Since I was little, I have attended Potomac Nationals games, as I wrote about in my very first post. I have collected dozens of baseballs from those games and many baseballs from Major League games, but even after all these years, I have never caught a ball on the fly. As in, catch a foul ball or a home run before it hits the ground. I’m always having to chase after them. I made it my goal to catch at least one before I go off to college next year, and I thought that maybe after all the good things that happened, today would be the day.
Sure enough, Danny Espinosa (99% positive it was him) launched a home run right to where I was standing. It was only a matter of whether I or the few other people standing around me would get it. I stuck my glove way up (shades of The Sandlot), and the ball smacked right into my glove. I had finally been in the right place at the right time.
The day was now on another level. Francis and I watched the Nationals finish up batting practice and proceeded to watch the Mets. We didn’t catch any more baseballs, but I was plenty satisfied. I had my gnome, a baseball, and an interview. Now all we needed was a Curly W.
Francis and I made our way to the other side of the stadium to begin our ascent to our seats in Section 226. My dad was already sitting up there, and when we arrived he had just had a conversation with the couple behind him. Apparently they were already aware of the interview article and confirmed I was the one who was in it. It’s amazing how quickly information spreads
Lefty Gio Gonzalez started for the Nats, opposed by Zach Wheeler for the Mets. Gio gave up a triple in the first inning to Daniel Murphy, who later came in to score to make it 1-0. The Mets added another run in the top of the second before the Nats answered with a run of their own in the bottom of the second on a wild pitch to make it 2-1.
Both pitchers began to settle into a groove, but the groove for Gio would only last so long. The Nats could not provide him with much run support, even squandering a scoring opportunity when a groundball hit Asdrubal Cabrera. Ian Desmond had to return to third base and did not end up scoring, thus leaving the Nationals still at a deficit.
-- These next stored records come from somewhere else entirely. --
(** * backend/utils.py: text codec, response normalizers, promptflow adapter

    A shallow embedding of [src/backend/utils.py] and of the parts of the
    Python standard library it calls ([urllib.parse.quote], [unquote],
    [json.dumps]), followed by the properties of the module.

    Python values are dynamically typed; the embedding keeps that: a [str]
    is a sequence of code points, a JSON-like value is a [pyval], and every
    operation that can raise returns a [res]. *)

From Stdlib Require Import ZArith List Bool Lia String Ascii DecimalString.
Import ListNotations.
Open Scope Z_scope.

(* ===================================================================== *)
(** ** Python strings and exceptions *)
(* ===================================================================== *)

(** A Python [str] is a sequence of code points; [ord] of each is the [Z]. *)
Abbreviation str := (list Z) (only parsing).

(** The code points a [str] can hold: 0 .. 0x10FFFF, surrogates included. *)
Definition is_code_point (c : Z) : Prop := 0 <= c <= 0x10FFFF.

Definition is_surrogate (c : Z) : bool := (0xD800 <=? c) && (c <=? 0xDFFF).

(** Unicode scalar values: code points that are not surrogates.  These are
    the characters UTF-8 can encode. *)
Definition is_scalar (c : Z) : Prop :=
  is_code_point c /\ is_surrogate c = false.

(** Text: a [str] of scalar values (no lone surrogate). *)
Definition is_text (s : str) : Prop := Forall is_scalar s.

(** A source-code string literal (ASCII) as a [str]. *)
Definition lit (s : string) : str :=
  map (fun a => Z.of_N (N_of_ascii a)) (list_ascii_of_string s).

Fixpoint str_eqb (a b : str) : bool :=
  match a, b with
  | [], [] => true
  | x :: a', y :: b' => (x =? y) && str_eqb a' b'
  | _, _ => false
  end.

(** The exceptions the modelled code can raise. *)
Inductive exn : Set :=
| TypeError
| KeyError
| AttributeError
| IndexError
| UnicodeEncodeError.

(** The outcome of a call: a value, or a raised exception. *)
Inductive res (A : Type) : Type :=
| Ok (a : A)
| Raise (e : exn).
Arguments Ok {A} a.
Arguments Raise {A} e.

Definition bind {A B : Type} (r : res A) (k : A -> res B) : res B :=
  match r with
  | Ok a => k a
  | Raise e => Raise e
  end.

Notation "x <- r ;; k" := (bind r (fun x => k))
  (at level 61, r at next level, right associativity).

(* ===================================================================== *)
(** ** UTF-8, as [str.encode('utf-8', 'strict')] and
       [bytes.decode('utf-8', 'replace')] *)
(* ===================================================================== *)

(** Bytes are [Z] in 0 .. 255. *)
Definition is_byte (b : Z) : Prop := 0 <= b <= 255.

(** One code point to its UTF-8 bytes; [None] is the strict error handler
    refusing a surrogate. *)
Definition utf8_encode_char (c : Z) : option (list Z) :=
  if c <? 0x80 then Some [c]
  else if c <? 0x800 then Some [0xC0 + c / 64; 0x80 + c mod 64]
  else if c <? 0x10000 then
    if is_surrogate c then None
    else Some [0xE0 + c / 4096; 0x80 + (c / 64) mod 64; 0x80 + c mod 64]
  else Some [0xF0 + c / 262144; 0x80 + (c / 4096) mod 64;
             0x80 + (c / 64) mod 64; 0x80 + c mod 64].

Fixpoint utf8_encode (s : str) : option (list Z) :=
  match s with
  | [] => Some []
  | c :: s' =>
      match utf8_encode_char c, utf8_encode s' with
      | Some bs, Some bs' => Some (bs ++ bs')
      | _, _ => None
      end
  end.

Definition is_continuation_byte (b : Z) : bool := (0x80 <=? b) && (b <? 0xC0).

(** U+FFFD, what the 'replace' error handler writes for each error. *)
Definition REPLACEMENT : Z := 0xFFFD.

(** The decoder with the 'replace' handler.  Each error replaces the bytes
    of the ill-formed prefix (the bytes read before the one that broke the
    sequence, at least one) and decoding resumes right after them; a
    sequence cut by the end of the data is one error. *)
Fixpoint utf8_decode_replace (bs : list Z) : str :=
  match bs with
  | [] => []
  | b0 :: r0 =>
      if b0 <? 0x80 then b0 :: utf8_decode_replace r0
      else if b0 <? 0xC2 then
        (* continuation byte, or 0xC0/0xC1: invalid start byte *)
        REPLACEMENT :: utf8_decode_replace r0
      else if b0 <? 0xE0 then
        match r0 with
        | [] => [REPLACEMENT]
        | b1 :: r1 =>
            if is_continuation_byte b1
            then (b0 * 64 + b1 - 0x3080) :: utf8_decode_replace r1
            else REPLACEMENT :: utf8_decode_replace r0
        end
      else if b0 <? 0xF0 then
        match r0 with
        | [] => [REPLACEMENT]
        | b1 :: r1 =>
            if negb (is_continuation_byte b1)
               || (if b1 <? 0xA0 then b0 =? 0xE0 else b0 =? 0xED)
            then REPLACEMENT :: utf8_decode_replace r0
            else
              match r1 with
              | [] => [REPLACEMENT]
              | b2 :: r2 =>
                  if is_continuation_byte b2
                  then (b0 * 4096 + b1 * 64 + b2 - 0xE2080)
                         :: utf8_decode_replace r2
                  else REPLACEMENT :: utf8_decode_replace r1
              end
        end
      else if b0 <? 0xF5 then
        match r0 with
        | [] => [REPLACEMENT]
        | b1 :: r1 =>
            if negb (is_continuation_byte b1)
               || (if b1 <? 0x90 then b0 =? 0xF0 else b0 =? 0xF4)
            then REPLACEMENT :: utf8_decode_replace r0
            else
              match r1 with
              | [] => [REPLACEMENT]
              | b2 :: r2 =>
                  if negb (is_continuation_byte b2)
                  then REPLACEMENT :: utf8_decode_replace r1
                  else
                    match r2 with
                    | [] => [REPLACEMENT]
                    | b3 :: r3 =>
                        if is_continuation_byte b3
                        then (b0 * 262144 + b1 * 4096 + b2 * 64 + b3
                              - 0x3C82080) :: utf8_decode_replace r3
                        else REPLACEMENT :: utf8_decode_replace r2
                    end
              end
        end
      else REPLACEMENT :: utf8_decode_replace r0
  end.

(* ===================================================================== *)
(** ** urllib.parse: quote and unquote *)
(* ===================================================================== *)

(** [_ALWAYS_SAFE]: letters, digits and [_.-~]. *)
Definition ALWAYS_SAFE (b : Z) : bool :=
  ((65 <=? b) && (b <=? 90)) || ((97 <=? b) && (b <=? 122))
  || ((48 <=? b) && (b <=? 57))
  || (b =? 95) || (b =? 46) || (b =? 45) || (b =? 126).
Lemma forward_raw_clients (header data_bytes : list Z) (st : bridge) :
  clients (forward_raw SF header data_bytes st) = clients st /\
  writers (forward_raw SF header data_bytes st) = writers st.
Proof. unfold forward_raw. simpl. case_match; done. Qed.

Lemma forward_raw_log (header data_bytes : list Z) (st : bridge) :
  let can_id := can_id_of header in
  let data_len := nth 4 header 0 in
  let err := SF (sent st) (raw_CanFrame can_id data_len data_bytes) in
  log (forward_raw SF header data_bytes st) =
    log st ++ [ReceivedRaw can_id data_len; ForwardingRaw can_id data_len;
               if err =? 0 then SendOkRaw can_id data_len else SendFailedRaw err].
Proof.
  unfold forward_raw. simpl. case_match; simpl; by rewrite <- !app_assoc.
Qed.

(** The [finally] block closes the writer and takes it out of the registry;
    nothing is sent. *)
Lemma finally_spec (r : StreamReader) (c : connection) (st : bridge) :
  c_pc (fst (finally r c st)) = Finished /\
  reader (fst (finally r c st)) = r /\
  (c_writer c ∉ clients (snd (finally r c st))) /\
  sent (snd (finally r c st)) = sent st.
Proof.
  unfold finally. simpl. split_and!; try done.
  apply not_elem_of_difference. right. by apply elem_of_singleton.
Qed.

(** ... and that is all it does to the registry and the writers. *)
Lemma finally_registry (r : StreamReader) (c : connection) (st : bridge) :
  clients (snd (finally r c st)) = clients st ∖ {[c_writer c]} /\
  writers (snd (finally r c st)) = alter writer_close (c_writer c) (writers st).
Proof. done. Qed.

Lemma run_to_finally (fuel : nat) (c : connection) (st st0 : bridge)
    (r : StreamReader) :
  step SF JL c st = Some (finally r c st0) ->
  run SF JL (S fuel) c st = finally r c st0.
Proof.
  intros H. simpl. rewrite H. unfold finally.
  apply run_suspended, step_finished. reflexivity.
Qed.
(** C2: when [fixup] returns on a buffer whose first byte is the sync
    marker 0xCC, byte 3 of the buffer it leaves is [crc8] of the first three
    bytes of that buffer, and its last two bytes, read low byte first, are
    [crc16] of all the bytes before them (for a [crc16] with 16-bit
    values).  The sequence number written at offsets 7 and 8 after the
    crc8 was stored does not touch what the crc8 covers. *)
Theorem fixup_stamps_checksums
    (crc8 crc16 : list Z -> Z)
    (crc16_range : forall l, 0 <= crc16 l < 65536)
    (seq_num : Z) (b b' : list Z) :
  b !! 0%nat = Some START_OF_PACKET ->
  fixup crc8 crc16 seq_num b = (inr tt, b') ->
  b' !! 3%nat = Some (crc8 (take 3 b'))
  /\ b' !! 7%nat = Some (le16 seq_num).1
  /\ b' !! 8%nat = Some (le16 seq_num).2
  /\ exists body lo hi,
       b' = body ++ [lo; hi] /\ lo + 256 * hi = crc16 body.
Proof.
  intros H0 H.
  destruct (fixup_returns_framed _ _ _ _ _ H0 H) as [Hn ->].
  assert (3 < length (with_shift b))%nat as L3
    by (rewrite with_shift_length; lia).
  unfold framed.
  rewrite !lookup_app_l by (rewrite with_header_length; lia).
  rewrite take_app_le by (rewrite with_header_length; lia).
  unfold with_header.
  repeat split.
  - rewrite !list_lookup_insert_ne by lia.
    rewrite list_lookup_insert_eq by exact L3.
    rewrite !take_insert_ge by lia. reflexivity.
  - rewrite list_lookup_insert_ne by lia.
    apply list_lookup_insert_eq.
    rewrite length_insert, with_shift_length. lia.
  - apply list_lookup_insert_eq.
    rewrite !length_insert, with_shift_length. lia.
  - eexists _, _, _. split; [reflexivity|].
    apply (le16_join (crc16 _)). apply crc16_range.
Qed.

Lemma fixup_stamps_checksums_witness :
  [204; 88; 0; 155; 104; 80; 0; 5; 0; 14; 57] !! 3%nat
    = Some (Sample.crc8 (take 3 [204; 88; 0; 155; 104; 80; 0; 5; 0; 14; 57]))
  /\ [204; 88; 0; 155; 104; 80; 0; 5; 0; 14; 57] !! 7%nat = Some (le16 5).1
  /\ [204; 88; 0; 155; 104; 80; 0; 5; 0; 14; 57] !! 8%nat = Some (le16 5).2
  /\ exists body lo hi,
       [204; 88; 0; 155; 104; 80; 0; 5; 0; 14; 57] = body ++ [lo; hi]
       /\ lo + 256 * hi = Sample.crc16 body.
Proof.
  apply (fixup_stamps_checksums Sample.crc8 Sample.crc16 sample_crc16_range
           5 [204; 0; 0; 0; 104; 80; 0; 0; 0]).
  - reflexivity.
  - vm_compute. reflexivity.
Defined.

(** C3, where it fails on the code: [fixup] raises IndexError on an empty
    buffer ([buf[0]]) and on a buffer that holds the sync marker alone
    (the assignment to [buf[1]]). *)
Lemma fixup_raises_on_short_buffers :
  fixup Sample.crc8 Sample.crc16 0 [] = (inl IndexError, [])
  /\ fixup Sample.crc8 Sample.crc16 0 [START_OF_PACKET]
     = (inl IndexError, [START_OF_PACKET]).
Proof. split; reflexivity. Qed.
Definition Val_eqb (a b : Val) : bool :=
  match a, b with
  | VUndef, VUndef => true
  | VNum x, VNum y => x =? y
  | VStr x, VStr y => (x =? y)%string
  | _, _ => false
  end.

(** The list is in ascending order of the column: no record has a value
    below that of a record before it. *)
Definition ascending (k : SortKey) (l : list PerfRecord) : Prop :=
  StronglySorted (fun a b => js_lt (field k b) (field k a) = false) l.

Definition descending (k : SortKey) (l : list PerfRecord) : Prop :=
  StronglySorted (fun a b => js_lt (field k a) (field k b) = false) l.

(** The order of [<] on comparable values, extended to all values:
    numbers by value, strings by code units, numbers before strings, a
    missing value with [0]. *)
Inductive NKey : Type :=
| NNum (z : Z)
| NStr (s : string).

Definition nkey (v : Val) : NKey :=
  match v with
  | VUndef => NNum 0
  | VNum z => NNum z
  | VStr s => NStr s
  end.

Definition nkey_lt (a b : NKey) : bool :=
  match a, b with
  | NNum x, NNum y => x <? y
  | NStr x, NStr y => String.ltb x y
  | NNum _, NStr _ => true
  | NStr _, NNum _ => false
  end.

Definition key_lt (k : SortKey) (a b : PerfRecord) : bool :=
  nkey_lt (nkey (field k a)) (nkey (field k b)).
(** The batches of lines 60-61 cut the list of files into consecutive
    pieces: put end to end they give the list back, no batch is empty, and
    none is longer than the batch size. *)
Theorem batches_partition :
  exists starts,
    py_range (Z.of_nat (length files)) batch_size = Ok starts
    /\ concat (List.map (fun i => slice files i batch_size) starts) = files
    /\ Forall (fun i => slice files i batch_size <> []
                        /\ (length (slice files i batch_size) <= Z.to_nat batch_size)%nat)
         starts.
Proof.
  exists (List.map (fun k => (Z.of_nat k * batch_size)%Z) (seq 0 count)).
  destruct count_bounds as [Hcover Hstart].
  split; [apply py_range_positive | split].
  - rewrite List.map_map.
    rewrite (List.map_ext _ _ slice_chunk).
    apply concat_chunks. subst len. nia.
  - apply List.Forall_forall. intros i (k & <- & Hk%in_seq)%in_map_iff.
    rewrite slice_chunk. split.
    + assert (Hlt : (k * Z.to_nat batch_size < length files)%nat).
      { specialize (Hstart k ltac:(lia)). subst len. nia. }
      intros Hnil. apply (f_equal (@length Path)) in Hnil.
      rewrite length_take, length_drop in Hnil. simpl in Hnil. lia.
    + rewrite length_take. lia.
Qed.

(** The number of batches: the number of files divided by the batch
    size, rounded up. *)
Lemma batch_count :
  exists starts,
    py_range (Z.of_nat (length files)) batch_size = Ok starts
    /\ Z.of_nat (length starts)
       = (if (Z.of_nat (length files) mod batch_size =? 0)%Z
          then Z.of_nat (length files) / batch_size
          else Z.of_nat (length files) / batch_size + 1)%Z.
Proof.
  exists (List.map (fun k => (Z.of_nat k * batch_size)%Z) (seq 0 count)).
  split; [apply py_range_positive |].
  rewrite length_map, length_seq. subst count. fold len.
  assert (Hlen : (0 <= len)%Z) by (subst len; lia).
  rewrite Z2Nat.id by (apply Z.div_pos; lia).
  pose proof (Z.div_mod len batch_size ltac:(lia)) as Hdm.
  pose proof (Z.mod_pos_bound len batch_size Hpos) as Hmod.
  destruct (Z.eqb_spec (len mod batch_size) 0) as [H0|Hn0].
  - symmetry. apply Z.div_unique with (r := (batch_size - 1)%Z); lia.
  - symmetry. apply Z.div_unique with (r := (len mod batch_size - 1)%Z); lia.
Qed.

End Batches.

Lemma finally_establish {I : world -> Prop} {A} (m : M A) (f : M unit) (w : world) :
  I (snd (m w)) -> preserves I f -> I (snd (finally m f w)).
Proof.
  intros Hm Hf. unfold finally. destruct (m w) as [r w']. simpl in Hm.
  specialize (Hf w' Hm). now destruct (f w') as [[[]|x] w''].
Qed.

Lemma batches_partition_witness :
  exists starts,
    py_range (Z.of_nat (length [song_a; song_b; notes])) 2 = Ok starts
    /\ concat (List.map (fun i => slice [song_a; song_b; notes] i 2) starts)
       = [song_a; song_b; notes]
    /\ Forall (fun i => slice [song_a; song_b; notes] i 2 <> []
                        /\ (length (slice [song_a; song_b; notes] i 2) <= Z.to_nat 2)%nat)
         starts.
Proof. apply (batches_partition [song_a; song_b; notes] 2). reflexivity. Defined.

(** ** Runs with nothing to do *)

(** A batch size of zero stops the run with a [ValueError] before any file
    is looked at, even when there is no file; a negative batch size, like
    an empty list of files, makes the run return at once.  In all three
    cases the executor is entered and left and nothing else happens. *)
Theorem nothing_to_do (e : env) (paths : list Path) (batch_size : Z)
    (output_path : Path) (order_by api_key contact_email : pystr) (remove_origin : bool)
    (w : world) :
  (batch_size <= 0)%Z \/ paths = [] ->
  process_files_in_batches e paths batch_size output_path order_by api_key
    contact_email remove_origin w
  = (if (batch_size =? 0)%Z then Raise ValueError else Ok tt,
     add_events w [EvExecutorEnter; EvExecutorExit]).
Proof.
  intros H.
  assert (Hrange : py_range (Z.of_nat (length paths)) batch_size
                   = if (batch_size =? 0)%Z then Raise ValueError else Ok []).
  { unfold py_range. destruct (Z.eqb_spec batch_size 0); [reflexivity |].
    destruct (Z.ltb_spec batch_size 0); [reflexivity |].
    destruct H as [H | ->]; [lia |]. simpl length.
    rewrite Z.div_small by lia. reflexivity. }
  unfold process_files_in_batches, finally, bind, emit, lift. cbv beta iota.
  rewrite Hrange. unfold add_events. cbn [files dirs trace].
  destruct (batch_size =? 0)%Z; simpl; now rewrite <- app_assoc.
Qed.

Lemma nothing_to_do_witness :
  process_files_in_batches (env_of (response_of []) no_fault) [song_a; song_b] 0 out
    (lit "artist") key email false world0
  = (Raise ValueError, add_events world0 [EvExecutorEnter; EvExecutorExit]).
Proof.
  apply (nothing_to_do (env_of (response_of []) no_fault) [song_a; song_b] 0 out
           (lit "artist") key email false world0).
  left. reflexivity.
Defined.

(** ** Which candidates are valid *)

Section Validity.

Lemma lower_char_dot (c : N) : lower_char c = dot <-> c = dot.
Proof.
  unfold lower_char, dot.
  destruct (N.leb_spec 65 c), (N.leb_spec c 90); simpl; lia.
Qed.

(** A string whose lowered form is a dot and then no dot has that shape
    itself. *)
Lemma lower_dot_shape (ext s : pystr) :
  lower ext = dot :: s -> ~ In dot s ->
  exists t, ext = dot :: t /\ ~ In dot t /\ length t = length s.
Proof.
  destruct ext as [|c t]; [discriminate |]. unfold lower. cbn [List.map].
  intros [= Hc <-] Hs. apply lower_char_dot in Hc as ->.
  exists t. split; [reflexivity | split].
  - intros Hin. apply Hs. apply in_map_iff. exists dot. split; [reflexivity | exact Hin].
  - now rewrite length_map.
Qed.

Lemma supported_shape (x : pystr) :
  In x supported -> exists s, x = dot :: s /\ ~ In dot s /\ (1 <= length s)%nat.
Proof.
  intros [<-|[<-|[<-|[<-|[]]]]]; eexists; (split; [reflexivity |]);
    (split; [| simpl; lia]); simpl; intros H;
    repeat (destruct H as [H|H]; [discriminate |]); exact H.
Qed.

Lemma rfind_from_absent (c : N) (s : pystr) (i : nat) :
  ~ In c s -> rfind_from c s i = None.
Proof.
  revert i. induction s as [|x s IH]; [reflexivity |]. intros i Hin. simpl.
  rewrite IH by (intros H; apply Hin; now right).
  destruct (N.eqb_spec x c) as [->|_]; [| reflexivity]. destruct Hin. now left.
Qed.

Lemma rfind_from_last (c : N) (s t : pystr) (i : nat) :
  ~ In c t -> rfind_from c (s ++ c :: t) i = Some (i + length s)%nat.
Proof.
  intros Ht. revert i. induction s as [|x s IH]; intros i; simpl.
  - rewrite (rfind_from_absent c t (S i) Ht), N.eqb_refl. f_equal. lia.
  - rewrite IH. f_equal. lia.
Qed.

Lemma rfind_from_bounds (c : N) (s : pystr) (i j : nat) :
  rfind_from c s i = Some j -> (i <= j < i + length s)%nat.
Proof.
  revert i. induction s as [|x s IH]; [discriminate |]. intros i. simpl.
  destruct (rfind_from c s (S i)) as [k|] eqn:Hk.
  - intros [= <-]. apply IH in Hk. lia.
  - destruct (x =? c); [| discriminate]. intros [= <-]. lia.
Qed.

(** The suffix of a path is empty, or what is left of the name after a
    non-empty stem. *)
Lemma suffix_split (p : Path) :
  suffix p = [] \/ exists stem, stem <> [] /\ name p = stem ++ suffix p.
Proof.
  unfold suffix. destruct (rfind_from dot (name p) 0) as [i|] eqn:Hi; [| now left].
  destruct (Nat.ltb_spec 0 i); [| now left].
  destruct (Nat.ltb_spec i (length (name p) - 1)); [| now left].
  right. exists (take i (name p)). split.
  - intros Hnil. apply (f_equal (@length N)) in Hnil.
    rewrite length_take in Hnil. simpl in Hnil. lia.
  - symmetry. apply take_drop.
Qed.

Lemma suffix_of_name (p : Path) (stem t : pystr) :
  name p = stem ++ dot :: t -> stem <> [] -> t <> [] -> ~ In dot t ->
  suffix p = dot :: t.
Proof.
  intros Hname Hstem Ht Hdot. unfold suffix. rewrite Hname.
  rewrite (rfind_from_last dot stem t 0 Hdot). simpl Nat.add.
  rewrite length_app. simpl length.
  destruct stem as [|a stem]; [congruence |]. destruct t as [|b t]; [congruence |].
  destruct (Nat.ltb_spec 0 (length (a :: stem))); [| simpl in *; lia].
  destruct (Nat.ltb_spec (length (a :: stem))
              (length (a :: stem) + S (length (b :: t)) - 1)); [| simpl in *; lia].
  simpl andb. cbv iota. now rewrite drop_app_length.
Qed.

(** A candidate enters the pipeline exactly when it is a regular file
    whose name is a non-empty stem followed by one of the four extensions,
    in any mix of upper and lower case.  So a file named just [.mp3] is
    skipped, and so is a directory. *)
Theorem valid_candidate_iff (w : world) (p : Path) :
  valid_candidate w p = true
  <-> is_file w p = true
      /\ exists stem ext, name p = stem ++ ext /\ stem <> [] /\ In (lower ext) supported.
Proof.
  unfold valid_candidate, exists_. split.
  - intros [[_ Hfile]%andb_prop (x & Hx & Heq)%existsb_exists]%andb_prop.
    apply bool_decide_eq_true in Heq. split; [exact Hfile |].
    destruct (suffix_split p) as [Hnil | (stem & Hstem & Hname)].
    + rewrite Hnil in Heq. subst x.
      destruct (supported_shape _ Hx) as (s & Hs & _). discriminate.
    + exists stem, (suffix p). rewrite Heq. auto.
  - intros [Hfile (stem & ext & Hname & Hstem & Hin)].
    rewrite Hfile. cbn [orb andb].
    destruct (supported_shape _ Hin) as (s & Hs & Hdot & Hlen).
    destruct (lower_dot_shape ext s Hs Hdot) as (t & -> & Hdot' & Hlen').
    rewrite (suffix_of_name p stem t Hname Hstem); [| | exact Hdot'].
    + apply existsb_exists. exists (lower (dot :: t)). split; [exact Hin |].
      now apply bool_decide_eq_true.
    + destruct t; [simpl in *; lia | discriminate].
Qed.

End Validity.

(** ** The names derived from well-formed metadata *)

Section TypedMetadata.

Lemma head_split_on (sep : N) (s : pystr) : head (split_on sep s) = Some (before sep s).
Proof.
  induction s as [|c s IH]; [reflexivity |]. simpl.
  destruct (c =? sep); [reflexivity |].
  destruct (split_on sep s) as [|x xs]; [discriminate |].
  simpl in *. now injection IH as ->.
Qed.

Lemma collect_credits (cs : list credit) :
  collect credit_name (List.map encode_credit cs)
  = Ok (List.map VStr
          (present (List.map (fun c => match c with
                                       | Artist n => n
                                       | JoinPhrase _ => None
                                       end) cs))).
Proof.
  induction cs as [|c cs IH]; [reflexivity |].
  cbn [List.map collect]. rewrite IH.
  destruct c as [s | [[|a n]|]]; reflexivity.
Qed.

Lemma collect_titles (rs : list release) :
  collect release_title (List.map encode_release rs)
  = Ok (List.map VStr (present (List.map rel_title rs))).
Proof.
  induction rs as [|r rs IH]; [reflexivity |].
  cbn [List.map collect]. rewrite IH.
  destruct r as [[[|a t]|] [dt|]]; reflexivity.
Qed.

Lemma release_year_encoded (r : release) :
  release_year (encode_release r)
  = Ok match rel_date r with
       | Some (c :: s) => Some (before hyphen (c :: s))
       | _ => None
       end.
Proof.
  destruct r as [[t|] [[|a dt]|]]; try reflexivity;
    unfold release_year;
    match goal with
    | |- context [py_get ?v ?k ?d] =>
        change (py_get v k d) with (Ok (VStr (a :: dt)))
    end;
    cbn [res_bind truthy rel_date]; now rewrite head_split_on.
Qed.
Definition ask : Response.AskQLRequest :=
  {| Response.question := Scenario.question; Response.includeDebugInfo := Some true |}.

Definition browser : AskQLGateway.Socket :=
  {| AskQLGateway.id := "socket-1"; AskQLGateway.emit_throws := fun _ => None |}.

Definition nobody_connected : AskQLGateway.State :=
  {| AskQLGateway.sessions := []; AskQLGateway.sent := [] |}.

(** Two rows of a chart, one of them with no orders. *)
Definition orders_by_region : list Row :=
  [[("region", JString "north"); ("orders", JInteger 12)];
   [("region", JString "south"); ("orders", JInteger 0)]].

Definition orders_chart : DrillDownAgent.DrillDownContext :=
  {| DrillDownAgent.originalQuestion := Scenario.question;
     DrillDownAgent.sqlContext := "SELECT COUNT(*) FROM orders";
     DrillDownAgent.dataSource :=
       {| DrillDownAgent.table := "orders";
          DrillDownAgent.source_columns := ["id"; "total"] |};
     DrillDownAgent.supportedOperations := None |}.

End Cases.

(* ================================================================== *)
(** ** Nodes, one call at a time *)

Lemma if_session_cases g sid emit w :
  notification g emit ->
  (JS.truthy_string sid = false /\ if_session sid emit w = (Ok tt, w))
  \/ (exists c, JS.truthy_string sid = true /\
        ((g w c = None /\ if_session sid emit w = (Ok tt, (w ++ [Notified c])%list))
         \/ (exists m, g w c = Some m /\
               if_session sid emit w = (Throw m, (w ++ [Notified c])%list)))).
Proof.
  intros Hn. unfold if_session.
  destruct sid as [s|]; [|left; auto].
  destruct (JS.truthy_string (Some s)) eqn:Ht; [|left; auto].
  right. destruct (Hn s) as [c Hc]. exists c. split; [reflexivity|].
  rewrite Hc. unfold gateway_call.
  destruct (g w c) as [m|]; [right; exists m; auto | left; auto].
Qed.

Ltac notification_tac :=
  let s := fresh "s" in
  intro s;
  repeat match goal with
         | |- context [match ?x with _ => _ end] => destruct x
         end;
  eexists; reflexivity.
Gio began to struggle in the 7th inning with the Nats still trailing 2-1. Drew Storen replaced him with men on first and second, both of whom came in to score after a sacrifice bunt by Wheeler and a single by Daniel Murphy.
The Nats gave up one more run in the 8th inning to make it 6-1, the eventual final score. They could not muster much of a rally in the game’s final two innings, leading to a defeat on Gnome Gnight. A Curly W was not in the books after all. Jayson Werth himself did not get a gnome, and said post-game of the 15,000+ who didn’t receive one, “I know how they feel.” Also an interesting statistic I read from Scott Allen today. This season, the Nats are 1-6 when playing in front of 40,000+ people and 2-10 when playing in front of that many since 2013.
However, while the actual game may not have been fantastic, basically everything else about the day was.
The interview took off and was posted in various articles across many different websites.
The original article, written by Scott Allen of the Washington Post, can be found by clicking here.
A section of USA Today called For the Win picked it up, the article for which can be found here.
The website Deadspin also did a piece of their own on the line for the Gnomes and their article can be found here.
We were hyperlinked in an article on the NBC Washington website and that can be found here.
Finally, for those curious, the gnome is being sold on eBay for over 150$. So if you think its just a cheap giveaway, it’s a giveaway that could earn you some money if you wanted to sell it. Check out the bids here. I for one will be keeping my gnome.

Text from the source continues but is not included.